## Task goal
Each line from the one with "Lemma chain_split self" to the final line of the data must be reproduced exactly, and no other line may appear.
*** Recorded data
(* ===== verification/DList.v ===== *)
(** * [sen_stl::list] of base_stl/list_demo.h

    A doubly linked list between two sentinel nodes.  Nodes live in a heap, so
    dangling pointers and leaks are visible: following a pointer to a deleted node
    is undefined behaviour, and the invariant says that the heap holds exactly the
    nodes of the list. *)

From stdpp Require Import base gmap list sets fin_sets strings.
From Stdlib Require Import ZArith Lia.
From S2P Require Import Prelude CxxString.

Abbreviation loc := positive.

(** ** Nodes and the heap *)

Record node (T : Type) := Node { data : T; next : option loc; prev : option loc }.
Arguments Node {T} data next prev.
Arguments data {T} n.
Arguments next {T} n.
Arguments prev {T} n.

Section heap.
Context {T : Type}.
Abbreviation heap := (gmap loc (node T)).

Definition new_node (v : T) : prog heap loc := λ h,
  let p := fresh (dom h) in (Ret p, <[p := Node v None None]> h).

(** [*p]: undefined behaviour through a null or a dangling pointer. *)
Definition load (op : option loc) : prog heap (node T) := λ h,
  (deref (p ← op; h !! p), h).

Definition store_with (op : option loc) (f : node T → node T) : prog heap unit := λ h,
  match op with
  | Some p => match h !! p with Some n => (Ret (), <[p := f n]> h) | None => (Undef, h) end
  | None => (Undef, h)
  end.
Definition set_next (op q : option loc) : prog heap unit :=
  store_with op (λ n, Node (data n) q (prev n)).
Definition set_prev (op q : option loc) : prog heap unit :=
  store_with op (λ n, Node (data n) (next n) q).

Definition delete_node (op : option loc) : prog heap unit := λ h,
  match op with
  | Some p => match h !! p with Some _ => (Ret (), delete p h) | None => (Undef, h) end
  | None => (Ret (), h)
  end.
End heap.

(** ** The container *)

Record dlist := DList { head : loc; tail : loc }.

(** An iterator holds a node pointer, null by default. *)
Abbreviation iterator := (option loc).

(** A [const T&] argument: a temporary, or an element of the list itself. *)
Inductive const_ref (T : Type) := Temp (v : T) | Elem (p : loc).
Arguments Temp {T} v.
Arguments Elem {T} p.

Section dlist.
Context {T : Type} `{EqDecision T} (dflt : T).
Abbreviation heap := (gmap loc (node T)).
Implicit Types (h : gmap loc (node T)) (v : T) (self : dlist) (value : const_ref T).

Definition read_ref value : prog heap T :=
  match value with
  | Temp v => mret v
  | Elem p => n ← load (Some p); mret (data n)
  end.

Definition list_ctor : prog heap dlist :=
  head ← new_node dflt;
  tail ← new_node dflt;
  set_next (Some head) (Some tail);;
  set_prev (Some tail) (Some head);;
  mret (DList head tail).

(** [operator*], and the two increments. *)
Definition it_get (it : iterator) : prog heap T := n ← load it; mret (data n).
Definition it_incr (it : iterator) : prog heap iterator :=
  match it with Some _ => n ← load it; mret (next n) | None => mret None end.
Definition it_decr (it : iterator) : prog heap iterator :=
  match it with Some _ => n ← load it; mret (prev n) | None => mret None end.

Definition begin self : prog heap iterator := n ← load (Some (head self)); mret (next n).
Definition end_ self : iterator := Some (tail self).

Definition empty self : prog heap bool :=
  n ← load (Some (head self)); mret (bool_decide (next n = Some (tail self))).

Definition insert (pos : iterator) value : prog heap iterator :=
  v ← read_ref value;
  new_n ← new_node v;
  set_next (Some new_n) pos;;
  n ← load pos;
  set_prev (Some new_n) (prev n);;
  set_next (prev n) (Some new_n);;
  set_prev pos (Some new_n);;
  mret (Some new_n).

Definition erase self (pos : iterator) : prog heap iterator :=
  if bool_decide (pos = Some (head self)) || bool_decide (pos = Some (tail self))
  then mret (Some (tail self))
  else
    n ← load pos;
    set_next (prev n) (next n);;
    n ← load pos;
    set_prev (next n) (prev n);;
    n ← load pos;
    delete_node pos;;
    mret (next n).

Definition push_front self value : prog heap unit :=
  it ← begin self; insert it value;; mret ().
Definition push_back self value : prog heap unit := insert (end_ self) value;; mret ().
Definition pop_front self : prog heap unit :=
  b ← empty self;
  if b : bool then mret () else it ← begin self; erase self it;; mret ().
Definition pop_back self : prog heap unit :=
  b ← empty self;
  if b : bool then mret ()
  else n ← load (Some (tail self)); erase self (prev n);; mret ().
Definition front self : prog heap T :=
  n ← load (Some (head self)); it_get (next n).
Definition back self : prog heap T :=
  n ← load (Some (tail self)); it_get (prev n).

(** The loop of [print]: the elements it writes. *)
Fixpoint print_loop (fuel : nat) self (current : iterator) : prog heap (list T) :=
  if bool_decide (current = Some (tail self)) then mret []
  else
    match fuel with
    | O => lift Undef
    | S fuel' =>
        n ← load current;
        rest ← print_loop fuel' self (next n);
        mret (data n :: rest)
    end.
Definition print self : prog heap (list T) :=
  h ← get; n ← load (Some (head self)); print_loop (base.size h) self (next n).

Fixpoint clear_loop (fuel : nat) self (current : iterator) : prog heap unit :=
  if bool_decide (current = Some (tail self)) then mret ()
  else
    match fuel with
    | O => lift Undef
    | S fuel' =>
        n ← load current;
        delete_node current;;
        clear_loop fuel' self (next n)
    end.
Definition clear self : prog heap unit :=
  h ← get; n ← load (Some (head self));
  clear_loop (base.size h) self (next n);;
  set_next (Some (head self)) (Some (tail self));;
  set_prev (Some (tail self)) (Some (head self)).

Definition list_dtor self : prog heap unit :=
  clear self;; delete_node (Some (head self));; delete_node (Some (tail self)).

(** The loop of [remove]: [value] is read again for every element. *)
Fixpoint remove_loop (fuel : nat) self value (it : iterator) : prog heap unit :=
  if bool_decide (it = end_ self) then mret ()
  else
    match fuel with
    | O => lift Undef
    | S fuel' =>
        x ← it_get it;
        v ← read_ref value;
        it' ← (if bool_decide (x = v) then erase self it else it_incr it);
        remove_loop fuel' self value it'
    end.
Definition remove self value : prog heap unit :=
  h ← get; it ← begin self; remove_loop (base.size h) self value it.

(** ** The invariant *)

Definition next_of h p : option loc := n ← h !! p; next n.
Definition prev_of h p : option loc := n ← h !! p; prev n.
Definition data_of h p : option T := data <$> h !! p.

(** Consecutive nodes point at each other. *)
Fixpoint links h (c : list loc) : Prop :=
  match c with
  | a :: c' =>
      match c' with
      | b :: _ => next_of h a = Some b ∧ prev_of h b = Some a
      | [] => True
      end ∧ links h c'
  | [] => True
  end.

(** The nodes from sentinel to sentinel; [l] pairs each element with its node. *)
Definition chain self (l : list (loc * T)) : list loc := head self :: l.*1 ++ [tail self].

Record dll self h (l : list (loc * T)) : Prop := {
  dll_nodup : NoDup (chain self l);
  dll_links : links h (chain self l);
  dll_data : Forall (λ e, data_of h e.1 = Some e.2) l;
  dll_sentinels : data_of h (head self) = Some dflt ∧ data_of h (tail self) = Some dflt;
  dll_end : next_of h (tail self) = None;
  dll_dom q : is_Some (h !! q) ↔ q ∈ chain self l
}.

Lemma links_split h a p b : links h (a ++ p :: b) ↔ links h (a ++ [p]) ∧ links h (p :: b).
Proof.
  induction a as [|x [|y a] IH]; simpl in *; [destruct b; tauto|destruct b; tauto|].
  rewrite IH. destruct b; tauto.
Qed.

Lemma links_frame h h' c :
  (∀ q, q ∈ removelast c → next_of h' q = next_of h q) →
  (∀ q, q ∈ drop 1 c → prev_of h' q = prev_of h q) →
  links h c → links h' c.
Proof.
  induction c as [|a [|b c] IH]; [done|done|]. intros Hn Hp [[? ?] Hl].
  split; [split; [rewrite Hn by (by left)|rewrite Hp by (by left)]; done|].
  apply IH; [|..|done].
  - intros q Hq. apply Hn. by right.
  - intros q Hq. apply Hp. simpl. right. exact Hq.
Qed.

Lemma load_run p n h : h !! p = Some n → load (Some p) h = (Ret n, h).
Proof. intros Hp. unfold load. simpl. by rewrite Hp. Qed.
Lemma store_run p n f h :
  h !! p = Some n → store_with (Some p) f h = (Ret (), <[p := f n]> h).
Proof. intros Hp. unfold store_with. by rewrite Hp. Qed.
Lemma delete_run p n h : h !! p = Some n → delete_node (Some p) h = (Ret (), delete p h).
Proof. intros Hp. unfold delete_node. by rewrite Hp. Qed.

(** One heap access whose cell is known. *)
Ltac heap_step lem := rewrite lem by (by simplify_map_eq); cbn beta iota.

(** What [insert] does to the heap between two neighbours. *)
Lemma insert_run value v h p pos np ns :
  read_ref value h = (Ret v, h) → p ≠ pos → h !! p = Some np → h !! pos = Some ns →
  prev ns = Some p →
  ∃ new h', insert (Some pos) value h = (Ret (Some new), h') ∧ h !! new = None ∧
    h' !! new = Some (Node v (Some pos) (Some p)) ∧
    h' !! pos = Some (Node (data ns) (next ns) (Some new)) ∧
    h' !! p = Some (Node (data np) (Some new) (prev np)) ∧
    ∀ q, q ≠ new → q ≠ pos → q ≠ p → h' !! q = h !! q.
Proof.
  intros Hv Hne Hp Hpos Hprev. set (new := fresh (dom h)).
  assert (h !! new = None) as Hnew by (apply not_elem_of_dom, is_fresh).
  assert (new ≠ pos ∧ new ≠ p) as [Hnp Hnq] by (split; intros E; congruence).
  unfold insert, set_next, set_prev. run_prog. rewrite Hv. unfold new_node. fold new.
  heap_step (store_run new (Node v None None)). heap_step (load_run pos ns).
  heap_step (store_run new (Node v (Some pos) None)). rewrite Hprev.
  heap_step (store_run p np). heap_step (store_run pos ns).
  eexists new, _. split; [done|]. split; [done|].
  split_and!; [by simplify_map_eq..|]. intros q ???. by simplify_map_eq.
Qed.

Lemma erase_run self h p pos q np n nq :
  pos ≠ head self → pos ≠ tail self → p ≠ pos → q ≠ pos → p ≠ q →
  h !! p = Some np → h !! pos = Some n → h !! q = Some nq →
  prev n = Some p → next n = Some q →
  ∃ h', erase self (Some pos) h = (Ret (Some q), h') ∧ h' !! pos = None ∧
    h' !! p = Some (Node (data np) (Some q) (prev np)) ∧
    h' !! q = Some (Node (data nq) (next nq) (Some p)) ∧
    ∀ r, r ≠ pos → r ≠ p → r ≠ q → h' !! r = h !! r.
Proof.
  intros ????? Hp Hpos Hq Hprev Hnext. unfold erase.
  rewrite !bool_decide_false by congruence. cbn [orb].
  unfold set_next, set_prev. run_prog.
  heap_step (load_run pos n). rewrite Hprev. heap_step (store_run p np).
  heap_step (load_run pos n). rewrite Hnext. heap_step (store_run q nq).
  heap_step (load_run pos n). heap_step (delete_run pos n). rewrite Hnext.
  eexists. split; [done|]. split_and!; [by simplify_map_eq; rewrite ?Hprev..|].
  intros r ???. by simplify_map_eq.
Qed.

(** ** Insertion and deletion at a position *)

Definition first_loc self (l : list (loc * T)) : loc :=
  match l with [] => tail self | e :: _ => e.1 end.
Definition last_loc self (l : list (loc * T)) : loc :=
  match last l with None => head self | Some e => e.1 end.

Lemma chain_split self l1 l2 :
  ∃ a b, (∀ m, chain self (l1 ++ m ++ l2) =
               a ++ last_loc self l1 :: m.*1 ++ first_loc self l2 :: b) ∧
         tail self ∈ first_loc self l2 :: b.
Proof.
  assert (∃ b, l2.*1 ++ [tail self] = first_loc self l2 :: b) as [b Hb]
    by (destruct l2; by eexists).
  assert (∃ a, head self :: l1.*1 = a ++ [last_loc self l1]) as [a Ha].
  { unfold last_loc. destruct l1 as [|e l1 _] using rev_ind; [by exists []|].
    rewrite last_snoc, fmap_app. by exists (head self :: l1.*1). }
  exists a, b. split; [|rewrite <-Hb; set_solver]. intros m. unfold chain.
  rewrite !fmap_app, <-!app_assoc, Hb, app_comm_cons, Ha, <-app_assoc. done.
Qed.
******
## Output of the exercise
Lemma chain_split self l1 l2 :
  ∃ a b, (∀ m, chain self (l1 ++ m ++ l2) =
               a ++ last_loc self l1 :: m.*1 ++ first_loc self l2 :: b) ∧
         tail self ∈ first_loc self l2 :: b.
Proof.
  assert (∃ b, l2.*1 ++ [tail self] = first_loc self l2 :: b) as [b Hb]
    by (destruct l2; by eexists).
  assert (∃ a, head self :: l1.*1 = a ++ [last_loc self l1]) as [a Ha].
  { unfold last_loc. destruct l1 as [|e l1 _] using rev_ind; [by exists []|].
    rewrite last_snoc, fmap_app. by exists (head self :: l1.*1). }
  exists a, b. split; [|rewrite <-Hb; set_solver]. intros m. unfold chain.
  rewrite !fmap_app, <-!app_assoc, Hb, app_comm_cons, Ha, <-app_assoc. done.
Qed.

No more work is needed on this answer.